Task details => Take the data below and extract the lines from the one with "are divided as" to the one with "Record exn := mkExn", inclusive, exactly as written.

+++ Provided material

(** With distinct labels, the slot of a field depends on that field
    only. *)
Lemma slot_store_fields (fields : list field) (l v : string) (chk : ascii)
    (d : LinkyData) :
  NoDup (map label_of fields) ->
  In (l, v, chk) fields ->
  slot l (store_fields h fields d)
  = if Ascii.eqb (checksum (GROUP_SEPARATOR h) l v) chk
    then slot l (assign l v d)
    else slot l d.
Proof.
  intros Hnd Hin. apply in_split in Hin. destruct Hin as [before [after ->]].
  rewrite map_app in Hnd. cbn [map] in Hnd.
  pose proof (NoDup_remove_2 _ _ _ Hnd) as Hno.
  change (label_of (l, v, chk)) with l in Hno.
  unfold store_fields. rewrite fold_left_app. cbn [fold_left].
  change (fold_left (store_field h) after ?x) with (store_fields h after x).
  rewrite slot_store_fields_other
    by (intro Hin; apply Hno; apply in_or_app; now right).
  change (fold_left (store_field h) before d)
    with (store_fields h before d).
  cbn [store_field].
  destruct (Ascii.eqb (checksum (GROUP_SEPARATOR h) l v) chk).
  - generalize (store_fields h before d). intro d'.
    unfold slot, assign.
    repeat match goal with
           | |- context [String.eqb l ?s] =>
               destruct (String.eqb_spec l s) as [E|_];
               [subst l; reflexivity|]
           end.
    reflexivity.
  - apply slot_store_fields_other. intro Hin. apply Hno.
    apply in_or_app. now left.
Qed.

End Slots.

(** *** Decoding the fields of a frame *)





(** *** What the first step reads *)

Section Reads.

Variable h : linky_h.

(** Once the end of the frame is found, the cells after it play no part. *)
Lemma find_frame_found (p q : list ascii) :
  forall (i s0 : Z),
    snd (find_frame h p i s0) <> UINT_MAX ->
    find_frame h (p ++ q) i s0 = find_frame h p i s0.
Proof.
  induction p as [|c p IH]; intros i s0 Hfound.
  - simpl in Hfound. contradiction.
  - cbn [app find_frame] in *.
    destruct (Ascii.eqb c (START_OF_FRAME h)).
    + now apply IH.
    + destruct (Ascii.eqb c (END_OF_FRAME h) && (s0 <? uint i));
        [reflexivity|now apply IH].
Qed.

++++++
+++ Provided material

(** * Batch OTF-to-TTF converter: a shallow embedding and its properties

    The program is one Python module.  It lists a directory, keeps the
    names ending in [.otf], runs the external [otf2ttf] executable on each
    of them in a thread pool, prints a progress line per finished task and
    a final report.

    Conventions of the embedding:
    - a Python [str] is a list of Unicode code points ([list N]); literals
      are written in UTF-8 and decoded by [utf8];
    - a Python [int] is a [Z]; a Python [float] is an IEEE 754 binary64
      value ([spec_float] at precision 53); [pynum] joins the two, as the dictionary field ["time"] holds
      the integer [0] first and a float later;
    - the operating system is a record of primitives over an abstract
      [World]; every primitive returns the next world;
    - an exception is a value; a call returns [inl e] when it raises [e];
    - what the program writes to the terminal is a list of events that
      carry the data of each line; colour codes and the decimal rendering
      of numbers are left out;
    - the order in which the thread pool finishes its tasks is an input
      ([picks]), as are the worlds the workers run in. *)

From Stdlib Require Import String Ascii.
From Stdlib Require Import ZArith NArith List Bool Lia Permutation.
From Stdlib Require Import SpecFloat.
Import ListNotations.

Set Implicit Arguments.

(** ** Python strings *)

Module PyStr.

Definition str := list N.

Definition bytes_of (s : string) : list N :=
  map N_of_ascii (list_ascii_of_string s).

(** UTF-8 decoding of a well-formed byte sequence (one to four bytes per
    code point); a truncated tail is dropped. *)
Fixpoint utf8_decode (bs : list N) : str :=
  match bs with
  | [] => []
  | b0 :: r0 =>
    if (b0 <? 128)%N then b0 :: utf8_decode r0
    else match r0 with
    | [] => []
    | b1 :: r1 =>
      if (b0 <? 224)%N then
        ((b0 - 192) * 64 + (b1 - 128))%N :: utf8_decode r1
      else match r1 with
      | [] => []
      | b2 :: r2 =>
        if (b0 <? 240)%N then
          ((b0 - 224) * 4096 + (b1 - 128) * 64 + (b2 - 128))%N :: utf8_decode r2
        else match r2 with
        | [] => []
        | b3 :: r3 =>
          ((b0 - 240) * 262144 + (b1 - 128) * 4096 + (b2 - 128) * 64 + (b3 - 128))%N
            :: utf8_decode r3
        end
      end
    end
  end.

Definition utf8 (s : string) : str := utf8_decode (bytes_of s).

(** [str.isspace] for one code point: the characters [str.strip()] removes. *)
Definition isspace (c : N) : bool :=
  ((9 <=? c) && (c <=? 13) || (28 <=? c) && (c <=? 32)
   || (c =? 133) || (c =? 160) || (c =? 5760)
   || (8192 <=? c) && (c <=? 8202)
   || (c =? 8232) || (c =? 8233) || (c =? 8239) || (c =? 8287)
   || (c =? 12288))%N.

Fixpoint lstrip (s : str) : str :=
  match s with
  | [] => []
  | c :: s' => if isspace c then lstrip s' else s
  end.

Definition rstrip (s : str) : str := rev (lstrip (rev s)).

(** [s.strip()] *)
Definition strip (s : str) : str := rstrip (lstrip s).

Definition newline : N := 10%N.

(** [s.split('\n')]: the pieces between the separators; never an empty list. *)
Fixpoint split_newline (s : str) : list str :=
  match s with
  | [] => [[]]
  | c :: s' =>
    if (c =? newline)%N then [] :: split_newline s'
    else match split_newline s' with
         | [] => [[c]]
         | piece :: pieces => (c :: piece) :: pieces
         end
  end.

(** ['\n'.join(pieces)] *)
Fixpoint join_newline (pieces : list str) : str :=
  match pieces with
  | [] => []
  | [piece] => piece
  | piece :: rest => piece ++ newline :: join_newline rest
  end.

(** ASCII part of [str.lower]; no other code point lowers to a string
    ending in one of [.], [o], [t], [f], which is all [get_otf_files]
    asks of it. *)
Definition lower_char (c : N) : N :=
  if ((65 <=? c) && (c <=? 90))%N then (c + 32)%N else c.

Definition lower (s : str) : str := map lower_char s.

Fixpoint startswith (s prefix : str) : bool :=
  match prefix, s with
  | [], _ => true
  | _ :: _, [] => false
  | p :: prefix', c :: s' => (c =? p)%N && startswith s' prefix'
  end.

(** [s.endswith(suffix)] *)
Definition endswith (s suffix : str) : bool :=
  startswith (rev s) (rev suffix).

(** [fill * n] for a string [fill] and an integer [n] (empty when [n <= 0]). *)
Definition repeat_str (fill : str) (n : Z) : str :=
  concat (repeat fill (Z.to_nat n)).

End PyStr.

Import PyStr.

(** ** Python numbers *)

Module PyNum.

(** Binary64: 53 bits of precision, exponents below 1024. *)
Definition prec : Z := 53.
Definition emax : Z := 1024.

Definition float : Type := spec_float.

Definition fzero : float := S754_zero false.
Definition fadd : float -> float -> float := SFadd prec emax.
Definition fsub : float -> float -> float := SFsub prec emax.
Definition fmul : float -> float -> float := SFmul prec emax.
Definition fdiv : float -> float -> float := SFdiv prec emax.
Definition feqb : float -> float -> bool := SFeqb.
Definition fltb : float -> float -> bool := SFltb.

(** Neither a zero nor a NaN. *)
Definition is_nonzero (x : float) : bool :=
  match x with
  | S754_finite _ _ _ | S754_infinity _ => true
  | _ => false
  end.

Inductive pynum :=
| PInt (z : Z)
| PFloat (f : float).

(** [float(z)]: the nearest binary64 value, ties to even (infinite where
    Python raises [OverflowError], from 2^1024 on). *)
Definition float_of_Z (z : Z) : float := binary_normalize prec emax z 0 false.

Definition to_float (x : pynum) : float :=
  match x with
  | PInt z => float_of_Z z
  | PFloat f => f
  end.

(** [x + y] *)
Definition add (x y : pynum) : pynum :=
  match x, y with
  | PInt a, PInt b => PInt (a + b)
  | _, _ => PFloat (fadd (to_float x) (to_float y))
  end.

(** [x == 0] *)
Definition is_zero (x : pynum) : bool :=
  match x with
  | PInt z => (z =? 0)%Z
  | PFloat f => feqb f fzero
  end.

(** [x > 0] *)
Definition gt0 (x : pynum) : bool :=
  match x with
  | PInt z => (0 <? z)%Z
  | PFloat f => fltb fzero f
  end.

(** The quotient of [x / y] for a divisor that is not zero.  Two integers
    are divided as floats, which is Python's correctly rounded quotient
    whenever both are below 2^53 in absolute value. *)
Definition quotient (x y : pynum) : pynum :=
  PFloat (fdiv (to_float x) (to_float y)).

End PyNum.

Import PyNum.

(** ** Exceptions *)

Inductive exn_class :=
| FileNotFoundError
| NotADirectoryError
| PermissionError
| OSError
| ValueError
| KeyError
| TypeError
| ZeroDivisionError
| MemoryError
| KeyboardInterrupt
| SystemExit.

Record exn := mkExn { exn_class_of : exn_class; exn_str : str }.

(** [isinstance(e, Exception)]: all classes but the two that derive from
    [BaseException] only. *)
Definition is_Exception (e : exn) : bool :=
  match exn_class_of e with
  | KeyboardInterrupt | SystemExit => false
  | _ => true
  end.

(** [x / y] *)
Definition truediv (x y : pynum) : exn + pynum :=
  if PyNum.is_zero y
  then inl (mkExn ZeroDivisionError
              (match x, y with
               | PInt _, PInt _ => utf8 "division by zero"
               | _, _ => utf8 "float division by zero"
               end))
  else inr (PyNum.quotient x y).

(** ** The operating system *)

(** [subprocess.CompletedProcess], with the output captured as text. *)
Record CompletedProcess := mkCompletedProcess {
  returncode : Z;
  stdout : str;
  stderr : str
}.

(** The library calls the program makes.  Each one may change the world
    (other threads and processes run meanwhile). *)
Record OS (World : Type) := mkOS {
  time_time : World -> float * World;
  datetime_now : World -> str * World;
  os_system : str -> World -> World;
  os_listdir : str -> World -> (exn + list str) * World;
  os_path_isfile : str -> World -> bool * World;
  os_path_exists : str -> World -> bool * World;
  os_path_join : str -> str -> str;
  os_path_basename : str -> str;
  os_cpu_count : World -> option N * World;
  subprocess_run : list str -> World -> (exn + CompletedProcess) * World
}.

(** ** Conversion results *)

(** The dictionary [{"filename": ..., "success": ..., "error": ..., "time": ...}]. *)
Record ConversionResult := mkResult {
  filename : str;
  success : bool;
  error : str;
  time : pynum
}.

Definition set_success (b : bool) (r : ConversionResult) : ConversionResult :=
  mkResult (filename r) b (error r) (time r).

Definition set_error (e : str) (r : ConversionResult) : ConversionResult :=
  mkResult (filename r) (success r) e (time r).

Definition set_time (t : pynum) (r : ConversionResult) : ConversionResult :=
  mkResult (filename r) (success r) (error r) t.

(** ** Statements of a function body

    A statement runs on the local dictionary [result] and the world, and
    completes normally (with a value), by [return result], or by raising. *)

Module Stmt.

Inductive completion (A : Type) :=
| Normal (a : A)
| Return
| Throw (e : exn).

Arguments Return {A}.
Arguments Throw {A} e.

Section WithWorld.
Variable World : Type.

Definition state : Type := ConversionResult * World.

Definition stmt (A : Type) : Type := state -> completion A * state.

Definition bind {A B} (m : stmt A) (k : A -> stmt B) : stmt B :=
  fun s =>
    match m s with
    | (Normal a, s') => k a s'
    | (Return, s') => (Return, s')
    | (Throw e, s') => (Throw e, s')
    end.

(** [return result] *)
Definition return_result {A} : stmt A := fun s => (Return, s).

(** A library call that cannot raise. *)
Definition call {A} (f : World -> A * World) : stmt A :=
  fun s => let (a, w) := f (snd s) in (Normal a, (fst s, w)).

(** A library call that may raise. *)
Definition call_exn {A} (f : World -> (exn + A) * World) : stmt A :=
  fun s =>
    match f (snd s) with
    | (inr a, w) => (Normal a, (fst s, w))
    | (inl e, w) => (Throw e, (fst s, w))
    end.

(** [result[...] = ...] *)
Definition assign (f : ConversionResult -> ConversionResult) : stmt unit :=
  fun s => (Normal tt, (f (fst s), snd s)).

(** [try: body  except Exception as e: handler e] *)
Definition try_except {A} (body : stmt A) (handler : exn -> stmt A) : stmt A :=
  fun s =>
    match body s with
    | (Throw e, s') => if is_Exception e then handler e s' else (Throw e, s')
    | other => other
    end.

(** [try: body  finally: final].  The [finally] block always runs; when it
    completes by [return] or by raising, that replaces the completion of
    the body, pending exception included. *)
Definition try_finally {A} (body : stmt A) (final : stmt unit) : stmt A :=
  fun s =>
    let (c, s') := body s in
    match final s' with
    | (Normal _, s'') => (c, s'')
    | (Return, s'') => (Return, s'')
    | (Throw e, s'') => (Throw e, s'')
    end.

++++++

Response to this exercise =>
    are divided as floats, which is Python's correctly rounded quotient
    whenever both are below 2^53 in absolute value. *)
Definition quotient (x y : pynum) : pynum :=
  PFloat (fdiv (to_float x) (to_float y)).

End PyNum.

Import PyNum.

(** ** Exceptions *)

Inductive exn_class :=
| FileNotFoundError
| NotADirectoryError
| PermissionError
| OSError
| ValueError
| KeyError
| TypeError
| ZeroDivisionError
| MemoryError
| KeyboardInterrupt
| SystemExit.

Record exn := mkExn { exn_class_of : exn_class; exn_str : str }.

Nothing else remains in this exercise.